Lemma evaluate_apply_closure fuel d x0 rest cenv st params body penv args st1 :
  special_form x0 = false ->
  mapM (fun a => evaluate fuel d a cenv) (x0 :: rest) st
  = (Ok (Procedure params body penv :: args), st1) ->
  evaluate (S fuel) (S d) (List (x0 :: rest)) cenv st
  = trampoline fuel (S d) (Procedure params body penv) args st1.
Proof.
  intros Hsp Hargs. rewrite (evaluate_apply _ _ _ _ _ Hsp).
  unfold bind at 1. now rewrite Hargs.
Qed.

Lemma trampoline_names fuel d names body penv args st :
  trampoline fuel d (Procedure (List (map Symbol names)) body penv) args st
  = evaluate fuel d body (length st)
      (st ++ [mkEnv (bindings names args) (Some penv)]).
Proof.
  unfold trampoline, bind. now rewrite Env_init_names.
Qed.

Lemma wf_store_snoc st d o :
  wf_store st -> (o < length st)%nat -> wf_store (st ++ [mkEnv d (Some o)]).
Proof.
  intros Hwf Ho a fr o' Hfr Hout.
  apply lookup_snoc_Some in Hfr as [[Hlt Hfr] | [-> <-]].
  - now apply (Hwf a fr o').
  - simpl in Hout. injection Hout as <-. exact Ho.
Qed.

Lemma Env_find_from_app n n' st fr env k :
  wf_store st -> (env < length st)%nat -> (env < n)%nat -> (env < n')%nat ->
  Env_find_from n (st ++ [fr]) env k = Env_find_from n' st env k.
Proof.
  intros Hwf. revert n' env.
  induction n as [| n IH]; intros n' env Hlen Hn Hn'; [lia |].
  destruct n' as [| n']; [lia |]. simpl.
  rewrite lookup_app_l by exact Hlen.
  destruct (st !! env) as [fr' |] eqn:Hfr; [| reflexivity].
  destruct (dict_mem k (vars fr')); [reflexivity |].
  destruct (outer fr') as [o |] eqn:Ho; [| reflexivity].
  pose proof (Hwf env fr' o Hfr Ho). apply IH; lia.
Qed.

(** In the environment of a call, a name is found in the new frame if a
    parameter binds it, and else where the captured environment finds it. *)
Lemma Env_find_child st dct penv k :
  wf_store st -> (penv < length st)%nat ->
  Env_find (length st) k (st ++ [mkEnv dct (Some penv)])
  = (if dict_mem k dct then Ok (length st) else fst (Env_find penv k st),
     st ++ [mkEnv dct (Some penv)]).
Proof.
  intros Hwf Hp. unfold Env_find. f_equal.
  rewrite length_app. simpl length.
  replace (length st + 1)%nat with (S (length st)) by lia.
  simpl. rewrite list_lookup_middle by reflexivity. simpl.
  destruct (dict_mem k dct); [reflexivity |].
  now apply Env_find_from_app.
Qed.

(** ** C6: lexical scoping *)

Lemma scope_rebound_at_call_site :
  fst (session 20 20
         ["(define x 1)"; "(define f (lambda () x))"; "((lambda (x) (f)) 2)"]
         initial_store)
  = [Ok NoneV; Ok NoneV; Ok (Int 1)].
Proof. vm_compute. reflexivity. Qed.

Lemma scope_absent_at_call_site :
  fst (session 20 20
         ["(define f ((lambda (x) (lambda () x)) 7))"; "(f)"; "x"]
         initial_store)
  = [Ok NoneV; Ok (Int 7); Raise AttributeError].
Proof. vm_compute. reflexivity. Qed.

_WHAT YOU HAVE TO DO_
Without leaving out a single line, retype the material above exactly.

_SOLUTION_
Lemma evaluate_apply_closure fuel d x0 rest cenv st params body penv args st1 :
  special_form x0 = false ->
  mapM (fun a => evaluate fuel d a cenv) (x0 :: rest) st
  = (Ok (Procedure params body penv :: args), st1) ->
  evaluate (S fuel) (S d) (List (x0 :: rest)) cenv st
  = trampoline fuel (S d) (Procedure params body penv) args st1.
Proof.
  intros Hsp Hargs. rewrite (evaluate_apply _ _ _ _ _ Hsp).
  unfold bind at 1. now rewrite Hargs.
Qed.

Lemma trampoline_names fuel d names body penv args st :
  trampoline fuel d (Procedure (List (map Symbol names)) body penv) args st
  = evaluate fuel d body (length st)
      (st ++ [mkEnv (bindings names args) (Some penv)]).
Proof.
  unfold trampoline, bind. now rewrite Env_init_names.
Qed.

Lemma wf_store_snoc st d o :
  wf_store st -> (o < length st)%nat -> wf_store (st ++ [mkEnv d (Some o)]).
Proof.
  intros Hwf Ho a fr o' Hfr Hout.
  apply lookup_snoc_Some in Hfr as [[Hlt Hfr] | [-> <-]].
  - now apply (Hwf a fr o').
  - simpl in Hout. injection Hout as <-. exact Ho.
Qed.

Lemma Env_find_from_app n n' st fr env k :
  wf_store st -> (env < length st)%nat -> (env < n)%nat -> (env < n')%nat ->
  Env_find_from n (st ++ [fr]) env k = Env_find_from n' st env k.
Proof.
  intros Hwf. revert n' env.
  induction n as [| n IH]; intros n' env Hlen Hn Hn'; [lia |].
  destruct n' as [| n']; [lia |]. simpl.
  rewrite lookup_app_l by exact Hlen.
  destruct (st !! env) as [fr' |] eqn:Hfr; [| reflexivity].
  destruct (dict_mem k (vars fr')); [reflexivity |].
  destruct (outer fr') as [o |] eqn:Ho; [| reflexivity].
  pose proof (Hwf env fr' o Hfr Ho). apply IH; lia.
Qed.

(** In the environment of a call, a name is found in the new frame if a
    parameter binds it, and else where the captured environment finds it. *)
Lemma Env_find_child st dct penv k :
  wf_store st -> (penv < length st)%nat ->
  Env_find (length st) k (st ++ [mkEnv dct (Some penv)])
  = (if dict_mem k dct then Ok (length st) else fst (Env_find penv k st),
     st ++ [mkEnv dct (Some penv)]).
Proof.
  intros Hwf Hp. unfold Env_find. f_equal.
  rewrite length_app. simpl length.
  replace (length st + 1)%nat with (S (length st)) by lia.
  simpl. rewrite list_lookup_middle by reflexivity. simpl.
  destruct (dict_mem k dct); [reflexivity |].
  now apply Env_find_from_app.
Qed.

(** ** C6: lexical scoping *)

Lemma scope_rebound_at_call_site :
  fst (session 20 20
         ["(define x 1)"; "(define f (lambda () x))"; "((lambda (x) (f)) 2)"]
         initial_store)
  = [Ok NoneV; Ok NoneV; Ok (Int 1)].
Proof. vm_compute. reflexivity. Qed.

Lemma scope_absent_at_call_site :
  fst (session 20 20
         ["(define f ((lambda (x) (lambda () x)) 7))"; "(f)"; "x"]
         initial_store)
  = [Ok NoneV; Ok (Int 7); Raise AttributeError].
Proof. vm_compute. reflexivity. Qed.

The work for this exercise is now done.